=== Records provided ===

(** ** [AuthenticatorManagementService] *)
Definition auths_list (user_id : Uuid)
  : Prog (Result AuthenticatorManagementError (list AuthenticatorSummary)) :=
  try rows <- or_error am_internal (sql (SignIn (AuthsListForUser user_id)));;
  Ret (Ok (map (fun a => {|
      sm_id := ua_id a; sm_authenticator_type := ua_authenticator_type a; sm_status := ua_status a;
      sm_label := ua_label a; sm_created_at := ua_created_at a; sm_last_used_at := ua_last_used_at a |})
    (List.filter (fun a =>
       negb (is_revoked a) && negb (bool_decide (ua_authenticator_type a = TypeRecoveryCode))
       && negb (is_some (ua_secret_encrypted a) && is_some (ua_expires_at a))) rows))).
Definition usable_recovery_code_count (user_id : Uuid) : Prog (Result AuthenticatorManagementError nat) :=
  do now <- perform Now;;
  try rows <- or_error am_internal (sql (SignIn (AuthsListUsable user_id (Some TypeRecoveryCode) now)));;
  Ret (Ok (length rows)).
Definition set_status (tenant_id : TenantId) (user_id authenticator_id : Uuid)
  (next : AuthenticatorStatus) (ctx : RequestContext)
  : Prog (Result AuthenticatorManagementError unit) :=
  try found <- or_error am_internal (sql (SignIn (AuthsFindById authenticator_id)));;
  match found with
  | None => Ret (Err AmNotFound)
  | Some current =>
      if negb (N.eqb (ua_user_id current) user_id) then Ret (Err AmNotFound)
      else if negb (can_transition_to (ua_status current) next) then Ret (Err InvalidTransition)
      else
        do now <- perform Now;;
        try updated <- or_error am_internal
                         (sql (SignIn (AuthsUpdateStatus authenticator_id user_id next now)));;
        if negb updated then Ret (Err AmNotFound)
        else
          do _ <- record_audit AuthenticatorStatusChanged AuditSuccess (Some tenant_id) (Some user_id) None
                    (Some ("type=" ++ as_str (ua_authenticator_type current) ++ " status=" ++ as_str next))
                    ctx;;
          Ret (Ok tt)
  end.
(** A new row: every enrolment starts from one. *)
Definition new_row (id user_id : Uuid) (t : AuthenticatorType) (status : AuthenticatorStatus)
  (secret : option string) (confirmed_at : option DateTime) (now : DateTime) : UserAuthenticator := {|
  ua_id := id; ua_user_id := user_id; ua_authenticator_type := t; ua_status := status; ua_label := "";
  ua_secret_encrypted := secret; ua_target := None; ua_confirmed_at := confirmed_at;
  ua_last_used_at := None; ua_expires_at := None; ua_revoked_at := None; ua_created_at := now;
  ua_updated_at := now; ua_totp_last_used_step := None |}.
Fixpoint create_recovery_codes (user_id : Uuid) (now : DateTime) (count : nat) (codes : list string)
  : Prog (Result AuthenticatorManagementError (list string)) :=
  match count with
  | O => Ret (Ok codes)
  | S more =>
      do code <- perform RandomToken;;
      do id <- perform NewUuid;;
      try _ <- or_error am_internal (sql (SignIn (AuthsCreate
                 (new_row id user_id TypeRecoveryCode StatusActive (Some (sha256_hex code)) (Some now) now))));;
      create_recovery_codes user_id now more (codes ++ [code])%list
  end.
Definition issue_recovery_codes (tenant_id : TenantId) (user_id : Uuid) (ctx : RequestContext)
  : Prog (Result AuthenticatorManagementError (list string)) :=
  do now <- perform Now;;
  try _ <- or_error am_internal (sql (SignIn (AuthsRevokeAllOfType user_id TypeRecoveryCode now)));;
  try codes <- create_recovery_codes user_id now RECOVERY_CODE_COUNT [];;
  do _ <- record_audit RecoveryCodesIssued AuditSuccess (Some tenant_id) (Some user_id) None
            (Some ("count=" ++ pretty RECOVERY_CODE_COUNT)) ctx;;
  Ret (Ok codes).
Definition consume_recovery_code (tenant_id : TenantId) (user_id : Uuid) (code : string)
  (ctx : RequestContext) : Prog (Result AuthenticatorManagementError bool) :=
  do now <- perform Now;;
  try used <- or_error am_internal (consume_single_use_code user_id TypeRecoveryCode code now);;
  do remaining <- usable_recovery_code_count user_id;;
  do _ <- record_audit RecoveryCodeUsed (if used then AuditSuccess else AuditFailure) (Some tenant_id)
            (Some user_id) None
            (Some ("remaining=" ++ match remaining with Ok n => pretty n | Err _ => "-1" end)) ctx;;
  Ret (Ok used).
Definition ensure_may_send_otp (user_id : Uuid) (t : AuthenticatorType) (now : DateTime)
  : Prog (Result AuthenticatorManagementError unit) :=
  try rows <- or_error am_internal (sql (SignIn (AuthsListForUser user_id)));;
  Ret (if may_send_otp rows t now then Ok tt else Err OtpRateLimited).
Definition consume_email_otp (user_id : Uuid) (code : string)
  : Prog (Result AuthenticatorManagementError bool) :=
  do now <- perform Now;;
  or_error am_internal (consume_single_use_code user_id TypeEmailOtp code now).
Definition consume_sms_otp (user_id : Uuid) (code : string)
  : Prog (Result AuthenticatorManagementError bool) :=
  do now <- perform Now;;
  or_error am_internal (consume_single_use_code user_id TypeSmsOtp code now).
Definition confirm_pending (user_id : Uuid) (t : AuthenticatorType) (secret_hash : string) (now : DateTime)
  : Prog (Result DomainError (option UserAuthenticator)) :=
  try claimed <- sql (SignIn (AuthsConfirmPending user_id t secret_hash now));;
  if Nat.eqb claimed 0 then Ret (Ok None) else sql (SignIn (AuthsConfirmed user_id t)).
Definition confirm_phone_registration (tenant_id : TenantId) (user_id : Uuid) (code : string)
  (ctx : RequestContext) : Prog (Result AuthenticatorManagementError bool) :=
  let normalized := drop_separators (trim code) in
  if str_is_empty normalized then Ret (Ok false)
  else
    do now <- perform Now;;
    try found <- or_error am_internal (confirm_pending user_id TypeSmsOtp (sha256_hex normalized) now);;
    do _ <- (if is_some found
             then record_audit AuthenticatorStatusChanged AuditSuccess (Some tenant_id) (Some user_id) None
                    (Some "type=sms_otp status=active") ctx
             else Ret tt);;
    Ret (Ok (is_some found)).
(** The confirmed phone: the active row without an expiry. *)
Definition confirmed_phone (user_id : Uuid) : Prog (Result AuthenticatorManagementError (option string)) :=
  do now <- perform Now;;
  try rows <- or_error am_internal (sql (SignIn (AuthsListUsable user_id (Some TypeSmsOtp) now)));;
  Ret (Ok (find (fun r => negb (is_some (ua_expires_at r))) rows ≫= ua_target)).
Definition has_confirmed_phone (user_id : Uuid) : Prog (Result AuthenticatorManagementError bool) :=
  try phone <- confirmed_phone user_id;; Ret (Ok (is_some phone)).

===

## Task to complete:
Taking the lines above one at a time, give the number of them that contain the string "SignIn". Add nothing else.

## Response area:
10